A little bit of exercise can do a lot of good, especially for overweight teens.
Researchers in Ottawa have found that even moderate amounts of physical activity can significantly improve the mental well-being of overweight adolescents.
In a study, funded by the Canadian Diabetes Association and the Children’s Hospital of Eastern Ontario Research Institute, the researchers reported a boost in teens’ self-esteem after 10 weeks of exercising twice weekly in a lab. Thirty overweight participants, aged 12 to 17, were asked to cycle on a stationary bike for 60-minute sessions. The participants were told that they could stop or break at any time during the sessions. All of them biked separately, under supervision.

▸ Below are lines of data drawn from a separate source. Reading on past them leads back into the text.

(* ===== verification/Hydration.v ===== *)
(** * The virtual file system: hydration

    Model of [Hydrator] and [runHydration] in src/vfs.go: the local copy of the
    database that is restored in the background, kept up to date by polls and
    uploads, and kept across restarts with a companion file that records its
    transaction. *)

From Stdlib Require Import ZArith Lia Strings.Byte.
From stdpp Require Import base numbers list strings gmap sorting.
From S2P Require Import Prelude Ltx RestorePlan Db PageIndex Vfs VfsWrite.
From S2P Require Follow.
Local Open Scope Z_scope.

(** ** The companion file

    The transaction in decimal and a newline. *)
Definition digit (d : Z) : byte := Zbyte (48 + d).

Fixpoint print_digits (fuel : nat) (z : Z) (acc : list byte) : list byte :=
  match fuel with
  | O => acc
  | S fuel => if z <? 10 then digit z :: acc else print_digits fuel (z / 10) (digit (z mod 10) :: acc)
  end.

(** [fmt.Fprintf(tmp, "%d\n", txid)]; a uint64 has at most twenty digits. *)
Definition print_meta (txid : TXID) : list byte := print_digits 20 txid [x0a].

(** [strings.TrimSpace], for the spaces of ASCII. *)
Definition is_space (b : byte) : bool := existsb (Byte.eqb b) [x09; x0a; x0b; x0c; x0d; x20].

Fixpoint trim_left (b : list byte) : list byte :=
  match b with
  | [] => []
  | c :: b' => if is_space c then trim_left b' else b
  end.

Definition TrimSpace (b : list byte) : list byte := reverse (trim_left (reverse (trim_left b))).

(** [strconv.ParseUint(s, 10, 64)]. *)
Fixpoint parse_digits (b : list byte) (acc : Z) : result Z :=
  match b with
  | [] => Ok acc
  | c :: b =>
      let d := byteZ c - 48 in
      if (d <? 0) || (9 <? d) then Err (EMsg "invalid syntax")
      else if 2 ^ 64 <=? acc * 10 + d then Err (EMsg "value out of range")
      else parse_digits b (acc * 10 + d)
  end.

Definition ParseUint (b : list byte) : result Z :=
  match b with [] => Err (EMsg "invalid syntax") | _ => parse_digits b 0 end.

(** What is on disk: the hydration file and the companion file. *)
Record hdisk := mkDisk { hd_file : option (list byte); hd_meta : option (list byte) }.

(** The file operations that can fail. *)
Inductive hop : Type :=
| HMkdir | HStat | HOpen | HCreate | HRemoveMeta | HRemoveFile | HReadMeta
| HMetaTemp | HMetaWrite | HMetaSync | HMetaClose | HMetaRename | HMetaDir | HFileClose.

Definition hio (fault : hop -> option error) (op : hop) : result () :=
  match fault op with Some err => Err err | None => Ok () end.

Definition loadMeta (fault : hop -> option error) (d : hdisk) : result TXID :=
  _ ← hio fault HReadMeta;
  match hd_meta d with
  | None => Err (EPath "open" ErrNotExist)
  | Some data => ParseUint (TrimSpace data) wrapping "parse hydration meta"
  end.

(** The rename is the only step that changes the companion file. *)
Definition saveMeta (fault : hop -> option error) (d : hdisk) (txid : TXID) : hdisk * result () :=
  match (_ ← hio fault HMetaTemp wrapping "create temp meta file";
         _ ← hio fault HMetaWrite wrapping "write hydration meta";
         _ ← hio fault HMetaSync wrapping "sync temp meta file";
         _ ← hio fault HMetaClose wrapping "close temp meta file";
         hio fault HMetaRename wrapping "rename hydration meta") with
  | Ok _ => (mkDisk (hd_file d) (Some (print_meta txid)), hio fault HMetaDir wrapping "sync hydration meta directory")
  | r => (d, r)
  end.

(** ** Opening and closing *)

(** [os.Remove] of a file that may be missing. *)
Definition ignore_missing (fault : hop -> option error) (op : hop) : result () :=
  match fault op with Some err => if os_IsNotExist err then Ok () else Err err | None => Ok () end.


(** [Init]: a persistent file is reused when its companion file can be read. *)
Definition Hydrator_Init (fault : hop -> option error) (persistent : bool) (pageSize : Z) (d : hdisk) : hdisk * result Hydrator :=
  match hio fault HMkdir wrapping "create hydration directory" with
  | Err err => (d, Err err)
  | Panic s => (d, Panic s)
  | Ok _ =>
      let resumed :=
        if persistent then
          match loadMeta fault d, hio fault HStat, hd_file d with
          | Ok txid, Ok _, Some b => Some (txid, b)
          | _, _, _ => None
          end
        else None in
      match resumed with
      | Some (txid, b) =>
          match hio fault HOpen wrapping "open persistent hydration file" with
          | Ok _ => (d, Ok (mkHydrator persistent b false txid None pageSize))
          | Err err => (d, Err err)
          | Panic s => (d, Panic s)
          end
      | None =>
          let removed :=
            if persistent then
              _ ← ignore_missing fault HRemoveMeta wrapping "remove stale hydration meta"; Ok (mkDisk (hd_file d) None)
            else Ok d in
          match removed with
          | Err err => (d, Err err)
          | Panic s => (d, Panic s)
          | Ok d =>
              match hio fault HCreate wrapping "create hydration file" with
              | Ok _ => (mkDisk (Some []) (hd_meta d), Ok (mkHydrator persistent [] false 0 None pageSize))
              | Err err => (d, Err err)
              | Panic s => (d, Panic s)
              end
          end
      end
  end.
(* ===== verification/Store.v ===== *)
(** * The store of databases

    Model of src/store.go and src/heartbeat.go.  The registry of a [Store] is a slice of
    pointers behind a mutex; its operations release the mutex between their critical
    sections, so an operation is a sequence of steps and the theorems are about every
    interleaving of them.  The slice is modelled with its array: [slices.Delete]
    shifts the array in place, which a slice taken earlier sees. *)

From Stdlib Require Import ZArith Lia Strings.Byte.
From stdpp Require Import base numbers list strings gmap sorting relations.
From S2P Require Import Prelude Ltx Levels.
Local Open Scope Z_scope.

Definition ErrDatabaseNotFound : error := EVar "database not found".
Definition ErrDatabaseNotOpen : error := EVar "database not open".

(** ** Databases and settings *)

(** The settings a store hands to its databases; [Done] is a channel. *)
Record settings := mkSettings {
  s_L0Retention : duration; s_ShutdownSyncTimeout : duration; s_ShutdownSyncInterval : duration;
  s_VerifyCompaction : bool; s_RetentionEnabled : bool; s_done : option nat
}.

(** A [*DB] as the store sees it; [o_cVerify] and [o_cRetention] are the flags of its
    compactor. *)
Record object := mkObject {
  o_path : string; o_opened : bool; o_settings : settings;
  o_cVerify : bool; o_cRetention : bool; o_lastSync : time
}.

Definition set_opened (b : bool) (o : object) : object :=
  mkObject (o_path o) b (o_settings o) (o_cVerify o) (o_cRetention o) (o_lastSync o).
Definition set_settings (s : settings) (o : object) : object :=
  mkObject (o_path o) (o_opened o) s (o_cVerify o) (o_cRetention o) (o_lastSync o).
Definition set_compactor (v r : bool) (o : object) : object :=
  mkObject (o_path o) (o_opened o) (o_settings o) v r (o_lastSync o).
Definition is_interrupted (e : option error) : bool :=
  match e with Some e => errors_Is e ErrShutdownInterrupted | None => false end.

(** The first error of a kind. *)
Definition first_error (P : option error -> bool) (l : list (option error)) : option error :=
  match List.find P l with Some e => e | None => None end.

Definition is_failure (e : option error) : bool := match e with Some _ => negb (is_interrupted e) | None => false end.

Lemma first_error_cons P e l : first_error P (e :: l) = if P e then e else first_error P l.
Proof. unfold first_error. cbn [List.find]. by destruct (P e). Qed.

Lemma close_errors_spec l err :
  close_errors l err = if is_failure err then err else
    match first_error is_failure l with
    | Some e => Some e
    | None => match err with Some _ => err | None => first_error is_interrupted l end
    end.
Proof.
  revert err. induction l as [|[e|] l IH]; intros err; cbn [close_errors].
  - unfold first_error, is_failure. cbn [List.find]. destruct err as [e|]; [by destruct (negb _)|done].
  - assert (forall x, is_failure (Some x) = negb (errors_Is x ErrShutdownInterrupted)) as Hf by done.
    assert (forall x, is_interrupted (Some x) = errors_Is x ErrShutdownInterrupted) as Hi by done.
    rewrite IH, !first_error_cons. destruct err as [e'|]; rewrite ?Hf, ?Hi;
      destruct (errors_Is e ErrShutdownInterrupted) eqn:He; try destruct (errors_Is e' ErrShutdownInterrupted) eqn:He';
      rewrite ?Hf, ?Hi, ?He, ?He'; by cbn.
  - by rewrite IH, !first_error_cons.
Qed.

(** The error of a close: the first one that is not an interruption, or the first
    interruption when there is no other; none only if every database closed well. *)
Theorem Store_Close_error l :
  Store_Close l = (match first_error is_failure l with Some e => Some e | None => first_error is_interrupted l end) /\
  (Store_Close l = None <-> Forall (fun e => e = None) l).
Proof.
  unfold Store_Close. rewrite close_errors_spec. cbn [is_failure]. split; [done|]. unfold first_error.
  induction l as [|[e|] l IH]; cbn [List.find]; [split; [constructor|done]| |].
  - unfold is_failure at 1, is_interrupted at 1 2. split; [|by inversion 1].
    destruct (errors_Is e ErrShutdownInterrupted); cbn [negb]; [|done].
    destruct (List.find is_failure l) as [x|] eqn:Hf; [|done]. apply find_some in Hf as [_ Hf]. by destruct x.
  - rewrite IH. split; [by constructor|]. by inversion 1.
Qed.

(** ** Scheduling compactions *)

Definition ErrDBNotReady : error := EDBNotReady "".
Definition ErrCompactionTooEarly : error := EVar "compaction too early".
Definition DefaultDBInitTimeout : duration := 30 * Second.

(** The outcome of a database that makes the monitor try again soon. *)
Definition not_ready (err : option error) : bool :=
  match err with
  | Some e => negb (errors_Is e ErrNoCompaction || errors_Is e ErrCompactionTooEarly) && errors_Is e ErrDBNotReady
  | None => false
  end.

(** The end of an iteration of [monitorCompactionLevel] that began at [now]: [now2] is
    the time at which it computed the delay, [results] are the outcomes of [CompactDB]
    for the open databases.  It returns the delay and the new retry deadline. *)
Definition monitor_delay (lvl : CompactionLevel) (retryDeadline now now2 : time) (results : list (option error)) : duration * time :=
  let nextDelay := NextCompactionAt lvl now - now2 in
  let timedOut := negb (time_IsZero retryDeadline) && time_After now retryDeadline in
  let '(nextDelay, retryDeadline) :=
    if existsb not_ready results && negb timedOut
    then (Second, if time_IsZero retryDeadline then now + DefaultDBInitTimeout else retryDeadline)
    else (nextDelay, 0) in
  ((if nextDelay <? 0 then 0 else nextDelay), retryDeadline).

(** An iteration: when it starts, when it computes the delay, and its outcomes. *)
Record iteration := mkIteration { it_start : time; it_delay_at : time; it_results : list (option error) }.

Definition waiting (k : iteration) : bool := existsb not_ready (it_results k).

Definition monitor_iteration (lvl : CompactionLevel) (retryDeadline : time) (k : iteration) : duration * time :=
  monitor_delay lvl retryDeadline (it_start k) (it_delay_at k) (it_results k).

(** The retry deadline after the iterations [l] of [monitorCompactionLevel]. *)
Definition monitorCompactionLevel (lvl : CompactionLevel) (l : list iteration) : time :=
  fold_left (fun rd k => (monitor_iteration lvl rd k).2) l 0.

(** The retries in progress: they began with [k0] and all came within the timeout. *)
Definition retrying (l : list iteration) (rd : time) : Prop :=
  rd = 0 \/ exists l1 k0 l2, l = l1 ++ k0 :: l2 /\ rd = it_start k0 + DefaultDBInitTimeout /\
    Forall (fun k => waiting k = true) (k0 :: l2) /\ Forall (fun k => it_start k <= rd) l2.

The study, published in the Journal of Pediatric Psychology, found that the participants did not lose any weight and had only a minimal reduction in body fat. However, they did see improvements in their aerobic fitness, along with a boost in their perceptions of their academic performance and social competence. They also felt better about their athletic abilities and their body image and reported higher self-esteem, which could have implications for addressing some of the psychological and social strains associated with obesity, such as social isolation, discrimination and depression.
Previous studies have shown that subjects who lose a lot of weight and body fat are typically the ones who experience the greatest psychological benefit from exercise, says the principal investigator of the study, Dr. Gary Goldfield, a clinical researcher at the Children’s Hospital of Easter Ontario Research Institute and associate professor of pediatrics, human kinetics and psychology at the University of Ottawa.
“But the nice thing about this study was that there were psychological benefits accrued by overweight teens in the absence of weight loss or very minimal changes in body fat,” he says. “The take-home message [is] that you can throw away the scale, and as long as you’re active about two hours a week, ... you can derive psychological benefits, improvements in body image, improvements in perceived social and academic functioning, even if you don’t lose any weight.”
He added that while the impact of aerobic fitness on physical health is well known, “this is ... one of the few studies that found improved fitness is also a strong predictor of psycho-social health.”
Two hours a week is far less than the Public Health Agency of Canada’s recommended guidelines of at least 60 minutes of physical activity a day for teens. But Goldfield suggests that the participants of the study experienced noticeable psychological benefits with only moderate exercise because they were extremely sedentary in the first place, spending up to five hours a day, or 35 hours a week, in front of screens.
“They’re not even coming close to the physical-activity guidelines of an hour a day,” he says. “So I think, even though it was only two hours a week, ... it was way more than they were getting initially.”
Goldfield says more research is needed to determine whether participants maintained their levels of physical activity after the conclusion of the study. Structured exercise interventions tend to work well in the short term, he says, but adherence can be an issue.
Nevertheless, the fact that the study was conducted in a lab on stationary bikes suggests that participants could keep up their exercise routines alone at home. Goldfield noted that overweight teens often feel self-conscious exercising at the gym or in front of their peers.